Later this winter, she’ll bring her moves Off-Broadway to new productions of Merrily We Roll Along as well as the new Tom Kitt musical, Superhero. She has also breathed motion into Huey Lewis’ music with World Premiere of The Heart of Rock and Roll in San Diego.

If that weren’t enough, she recently became a new mother, works as an adjunct professor at The Juilliard School, is an Associate Artist at Bucks County Playhouse, and is involved in the nonprofit she founded, ArtAmmo.org.

In the midst of it all, Ms. Latarro managed to take a few minutes to chat with The Broadway Blog about her projects and the art of dance.

BB: You have 14 Broadway shows under your belt. How did you make the switch from dancer to choreographer?

LL: I was always choreographing when I was dancing.
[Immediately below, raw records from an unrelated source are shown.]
(** A silence with the backing store of its matchers. *)
Definition silence_field (st : silence * list smatcher) (key : string) (x : json) : result (silence * list smatcher) :=
  let '(s, store) := st in
  if EqualFold key "id" then
    let* v := Decode_string (sl_ID s) x in
    Ok (mkSilence v (sl_Matchers s) (sl_StartsAt s) (sl_EndsAt s) (sl_CreatedBy s) (sl_Comment s), store)
  else if EqualFold key "matchers" then
    let* ms := Decode_matchers store x in
    Ok (mkSilence (sl_ID s) (take ms.2 ms.1) (sl_StartsAt s) (sl_EndsAt s) (sl_CreatedBy s) (sl_Comment s), ms.1)
  else if EqualFold key "startsAt" then
    Ok (mkSilence (sl_ID s) (sl_Matchers s) (Some x) (sl_EndsAt s) (sl_CreatedBy s) (sl_Comment s), store)
  else if EqualFold key "endsAt" then
    Ok (mkSilence (sl_ID s) (sl_Matchers s) (sl_StartsAt s) (Some x) (sl_CreatedBy s) (sl_Comment s), store)
  else if EqualFold key "createdBy" then
    Ok (mkSilence (sl_ID s) (sl_Matchers s) (sl_StartsAt s) (sl_EndsAt s) (Some x) (sl_Comment s), store)
  else if EqualFold key "comment" then
    Ok (mkSilence (sl_ID s) (sl_Matchers s) (sl_StartsAt s) (sl_EndsAt s) (sl_CreatedBy s) (Some x), store)
  else Ok st.
Definition Decode_silence (j : json) : result silence :=
  rmap fst (Decode_struct silence_field (mkSilence "" [] None None None None, []) j).

Fixpoint keep_owned (all : list json) (ls : list Label) : result (list json) :=
  match all with
  | [] => Ok []
  | raw :: all =>
      let* s := Decode_silence raw in
      let* kept := keep_owned all ls in
      Ok (if owns ls (sl_Matchers s) then raw :: kept else kept)
  end.
Definition filterSilences : bodyFilter := λ body ls,
  let* all := Unmarshal Decode_list body in
  let* kept := keep_owned all ls in
  Ok (Marshal (JArray kept)).
End decode.

(** ** Writing *)

(** [omitempty] *)
Definition omit (key : string) (x : option json) : list (string * json) :=
  match x with Some x => [(key, x)] | None => [] end.
Definition matcher_json (m : smatcher) : json :=
  JObject ([("name", jstring (sm_Name m)); ("value", jstring (sm_Value m)); ("isRegex", JBool (sm_IsRegex m))]
           ++ omit "isEqual" (JBool <$> sm_IsEqual m)).
Definition silence_json (s : silence) : json :=
  JObject (omit "id" (if sl_ID s =? "" then None else Some (jstring (sl_ID s)))
           ++ [("matchers", if sl_Matchers s =? [] then JNull else JArray (matcher_json <$> sl_Matchers s))]
           ++ omit "startsAt" (sl_StartsAt s) ++ omit "endsAt" (sl_EndsAt s)
           ++ omit "createdBy" (sl_CreatedBy s) ++ omit "comment" (sl_Comment s)).

(** * The rules for a new silence *)

Definition errForbidden := "forbidden".

(** The matcher of one enforced label. *)
Definition scope_matcher (ms : list smatcher) (l : Label) : result smatcher :=
  match filter (λ m, sm_Name m = lb_Name l) ms with
  | [] => match lb_Values l with
          | [v] => Ok (mkSmatcher (lb_Name l) v false None)
          | _ => Err (ErrorfA "label %q has several allowed values, name one with an equality matcher" [lb_Name l])
          end
  | [m] => if negb (equality m) || negb (allows l (sm_Value m))
           then Err (Wrapf "%w: matcher on label %q" [lb_Name l] (ENew errForbidden)) else Ok m
  | _ => Err (ErrorfA "more than one matcher on label %q" [lb_Name l])
  end.
Definition scopeMatchers (ls : list Label) (ms : list smatcher) : result (list smatcher) :=
  let out := filter (λ m, sm_Name m ∉ (lb_Name <$> ls)) ms in
  fail_if out =? [] with ENew "need at least one matcher besides the enforced labels" in
  let* named := map_result (scope_matcher ms) ls in
  Ok (out ++ named).

(** * Ownership of a stored silence *)

(** [silenceIDPattern] *)
Definition silenceIDPattern (id : string) : bool :=
  (1 <=? String.length id) && (String.length id <=? 64) &&
  forallb (λ c, is_hex c || (c =? "-"%char)) (String.list_ascii_of_string id).

(** [URL.setPath]; an error leaves the URL as it was. *)
Definition setPath (p : string) (u : URL) : URL :=
  match unescape p encodePath with
  | Err _ => u
  | Ok path => mkURL (u_Scheme u) (u_Opaque u) (u_User u) (u_Host u) path
                 (if p =? escape path encodePath then "" else p) (u_ForceQuery u) (u_RawQuery u) (u_Fragment u)
  end.
Definition JoinPath (u : URL) (elem : list string) : URL :=
  let base := EscapedPath u in
  let p := if HasPrefix base "/" then path_Join (base :: elem)
           else s_drop 1 (path_Join (("/" +:+ base) :: elem)) in
  let p := if HasSuffix (List.last elem base) "/" && negb (HasSuffix p "/") then p +:+ "/" else p in
  setPath p u.
(** [removeEmptyPort] of net/http. *)
Definition removeEmptyPort (host : string) : string :=
  let after (a b : option nat) := match a, b with
                                  | Some i, Some j => j <? i
                                  | Some _, None => true
                                  | None, _ => false
                                  end in
  if after (LastIndexByte host ":") (LastIndexByte host "]") then TrimSuffix host ":" else host.

(** A request as it is sent out. *)
Record OutRequest := mkOut { o_Method : string; o_URL : URL; o_Header : Header; o_Body : string }.
Class Transport : Type := { RoundTrip : OutRequest → result BackendResponse }.

Section handlers.
Context {N : NetURL} {U : Unicode} {Gz : Gzip} {Tr : Transport} {Et : ErrorText}.

(** [http.NewRequestWithContext(ctx, "GET", url, nil)] *)
Definition NewRequest (url : string) : result URL :=
  let* u := Parse url in
  Ok (mkURL (u_Scheme u) (u_Opaque u) (u_User u) (removeEmptyPort (u_Host u)) (u_Path u) (u_RawPath u)
        (u_ForceQuery u) (u_RawQuery u) (u_Fragment u)).
Definition lookupRequest (target : URL) (r : Request) (prefix id : string) : result OutRequest :=
  let* u := NewRequest (url_String (JoinPath target [prefix; silencePathPrefix; id])) in
  Ok (mkOut "GET" u (foldl (λ h name, Header_Del name h) (r_Header r)
                       ["Content-Length"; "Content-Type"; "Accept-Encoding"]) "").

(** [inr w]: the request was answered. *)
Definition checkOwner (target : URL) (w : Response) (r : Request) (scope : Scope) (id : string) : unit + Response :=
  let bad_gateway := inr (http_Error "bad gateway" 502 w) in
  if negb (silenceIDPattern id) then inr (http_Error "invalid silence id" 400 w)
  else
    match lookupRequest target r (sc_Prefix scope) id with
    | Err _ => bad_gateway
    | Ok req =>
        match RoundTrip req with
        | Err _ => bad_gateway
        | Ok resp =>
            if b_Status resp =? 200%Z then
              match readResponse resp with
              | Err _ => bad_gateway
              | Ok (body, _) =>
                  match Unmarshal Decode_silence body with
                  | Err _ => bad_gateway
                  | Ok s => if negb (owns (sc_Labels scope) (sl_Matchers s))
                            then inr (http_Error "forbidden" 403 w) else inl tt
                  end
              end
            else if b_Status resp =? 404%Z then inr (http_Error "forbidden" 403 w)
            else bad_gateway
        end
    end.

Definition postSilence (target : URL) (w : Response) (r : Request) (scope : Scope) : handled :=
  match readBody r with
  | Err err => Answered (http_Error (Error_ err) 413 w)
  | Ok raw =>
      match Unmarshal Decode_silence raw with
      | Err err => Answered (http_Error ("can't decode silence: " +:+ Error_ err) 400 w)
      | Ok s =>
          match (if sl_ID s !=? "" then checkOwner target w r scope (sl_ID s) else inl tt) with
          | inr w => Answered w
          | inl _ =>
              match scopeMatchers (sc_Labels scope) (sl_Matchers s) with
              | Err err => Answered (http_Error (Error_ err) (if errors_Is err errForbidden then 403 else 400) w)
              | Ok scoped =>
                  let s := mkSilence (sl_ID s) scoped (sl_StartsAt s) (sl_EndsAt s) (sl_CreatedBy s) (sl_Comment s) in
                  Forwarded w (setBody (Marshal (silence_json s)) "application/json" (with_RawQuery "" r)) None
              end
          end
      end
  end.

Definition deleteSilence (target : URL) (w : Response) (r : Request) (scope : Scope) : handled :=
  let id := TrimPrefix (TrimPrefix (r_Path r) (sc_Prefix scope)) silencePathPrefix in
  match checkOwner target w r scope id with
  | inr w => Answered w
  | inl _ => Forwarded w (dropBody (with_RawQuery "" r)) None
  end.
End handlers.

(** * Lemmas *)

Lemma equality_spec m : equality m = true ↔ sm_IsRegex m = false ∧ sm_IsEqual m ≠ Some false.
Proof. unfold equality. destruct m as [n v [] [[]|]]; cbn; naive_solver. Qed.
Lemma owns_spec ls ms : owns ls ms = true ↔
  ∀ l, l ∈ ls → ∃ m, m ∈ ms ∧ sm_Name m = lb_Name l ∧ equality m = true ∧ sm_Value m ∈ lb_Values l.
Proof.
  unfold owns. rewrite forallb_bool. setoid_rewrite existsb_bool.
  split; intros H l Hl; destruct (H l Hl) as (m & Hm & Ho); exists m.
  - apply andb_true_iff in Ho as [[?%bool_decide_eq_true ?]%andb_true_iff ?%allows_spec]. done.
  - destruct Ho as (? & He & Hv). split; [done|]. apply allows_spec in Hv. rewrite He, Hv.
    by rewrite bool_decide_true.
Qed.

(** ** The rules for a new silence *)

Lemma scope_matcher_ok ms l m : scope_matcher ms l = Ok m ↔
  (filter (λ m, sm_Name m = lb_Name l) ms = [m] ∧ equality m = true ∧ sm_Value m ∈ lb_Values l) ∨
  (filter (λ m, sm_Name m = lb_Name l) ms = [] ∧ ∃ v, lb_Values l = [v] ∧ m = mkSmatcher (lb_Name l) v false None).
Proof.
  unfold scope_matcher. rewrite <- allows_spec. destruct (filter _ ms) as [|m' [|]].
  - destruct (lb_Values l) as [|v [|]]; naive_solver.
  - destruct (equality m') eqn:E1, (allows l (sm_Value m')) eqn:E2; cbn [negb orb]; naive_solver congruence.
  - naive_solver.
Qed.
Lemma scope_matcher_name ms l m : scope_matcher ms l = Ok m →
  sm_Name m = lb_Name l ∧ equality m = true ∧ sm_Value m ∈ lb_Values l.
Proof.
  intros [(Hf & He & Hv)|(_ & v & Hv & ->)]%scope_matcher_ok; [|rewrite Hv; set_solver].
  split_and!; [|done..]. assert (m ∈ filter (λ m, sm_Name m = lb_Name l) ms) as H by (rewrite Hf; set_solver).
  apply list_elem_of_filter in H. apply H.
Qed.

Lemma scopeMatchers_ok ls ms out : scopeMatchers ls ms = Ok out ↔
  ∃ named, out = filter (λ m, sm_Name m ∉ (lb_Name <$> ls)) ms ++ named ∧
    filter (λ m, sm_Name m ∉ (lb_Name <$> ls)) ms ≠ [] ∧ Forall2 (λ l m, scope_matcher ms l = Ok m) ls named.
Proof.
  unfold scopeMatchers. case_bool_decide as H; [naive_solver|]. rewrite rbind_ok. setoid_rewrite map_result_ok. naive_solver.
Qed.

Lemma filter_name_others (ls : list string) n ms : n ∈ ls →
  filter (λ m, sm_Name m = n) (filter (λ m, sm_Name m ∉ ls) ms) = [].
Proof.
  intros Hn. rewrite list_filter_filter. induction ms as [|m ms IH]; [done|].
  rewrite filter_cons_False by (intros [-> ?]; done). done.
Qed.
Lemma filter_name_named ls named l : NoDup (lb_Name <$> ls) → l ∈ ls →
  ∀ P, Forall2 (λ l m, sm_Name m = lb_Name l ∧ P l m) ls named →
  ∃ m, filter (λ m, sm_Name m = lb_Name l) named = [m] ∧ P l m.
Proof.
  intros Hnd Hl P HF. induction HF as [|l' m ls named [Hm HP] HF IH]; [set_solver|].
  rewrite fmap_cons in Hnd. apply NoDup_cons in Hnd as [Hl' Hnd].
  assert (Hnone : ∀ n, n ∉ (lb_Name <$> ls) → filter (λ m, sm_Name m = n) named = []).
  { intros n Hn. clear -HF Hn. induction HF as [|l' m ls named [Hm _] _ IH]; [done|].
    rewrite fmap_cons, not_elem_of_cons in Hn. rewrite filter_cons_False by (destruct Hn; congruence). apply IH. by destruct Hn. }
  apply elem_of_cons in Hl as [->|Hl].
  - exists m. split; [|done]. rewrite filter_cons_True, Hnone by done. done.
  - rewrite filter_cons_False; [auto|]. intros E. apply Hl'. rewrite <- Hm, E. by apply list_elem_of_fmap_2.
Qed.

(** What is accepted is owned, whatever the labels. *)
Lemma scopeMatchers_owns ls ms out : scopeMatchers ls ms = Ok out →
  owns ls out = true ∧ out ≠ [] ∧
  ∀ m, m ∈ out → m ∈ ms ∨ ∃ l v, l ∈ ls ∧ lb_Values l = [v] ∧ m = mkSmatcher (lb_Name l) v false None.
Proof.
  intros (named & -> & Hne & HF)%scopeMatchers_ok. split_and!.
  - apply owns_spec. intros l Hl. apply list_elem_of_lookup in Hl as (i & Hi).
    destruct (Forall2_lookup_l _ _ _ _ _ HF Hi) as (m & Hm & Hsm). exists m. split; [|by eapply scope_matcher_name].
    apply elem_of_app. right. by eapply list_elem_of_lookup_2.
  - by intros [? _]%app_eq_nil.
  - intros m [Hm|Hm]%elem_of_app; [left; by apply list_elem_of_filter in Hm as [_ ?]|].
    apply list_elem_of_lookup in Hm as (i & Hi). destruct (Forall2_lookup_r _ _ _ _ _ HF Hi) as (l & Hl & Hsm).
    apply list_elem_of_lookup_2 in Hl. apply scope_matcher_ok in Hsm as [(Hf & _)|(_ & v & Hv & ->)]; [left|right; eauto 10].
    assert (m ∈ filter (λ m, sm_Name m = lb_Name l) ms) as H by (rewrite Hf; set_solver).
    by apply list_elem_of_filter in H as [_ ?].
Qed.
I always loved it. I went to school at Juilliard and throughout my Broadway career as a dancer, I was always assisting other choreographers or working on my own material during the day. When I was dancing with MOMIX, the dancers devised all of their movements so there has never been any differentiation between choreographing and dancing for me. Now, 100 percent of my time is spent on creation.

BB: I imagine you took dance lessons as a child?

LL: Yes. I grew up 20 minutes from New York City so I saw Broadway shows every weekend and trained with some wonderful teachers here.

BB: What was the first spark that ignited your interest in dance?

LL: The King and I with Yul Brynner. I saw that and was mesmerized. Annie was my second show. I would keep the playbills out in my bedroom. In the theatre listings near the back of each playbill, I would circle the shows I’d want to see and put an X through them once I saw them. As a dancer, I would circle the shows I’d want to be in, and now, as a choreographer, I like to see my shows in the back of the program. It’s like an obsession.


BB: Did you grow up in a family of performers?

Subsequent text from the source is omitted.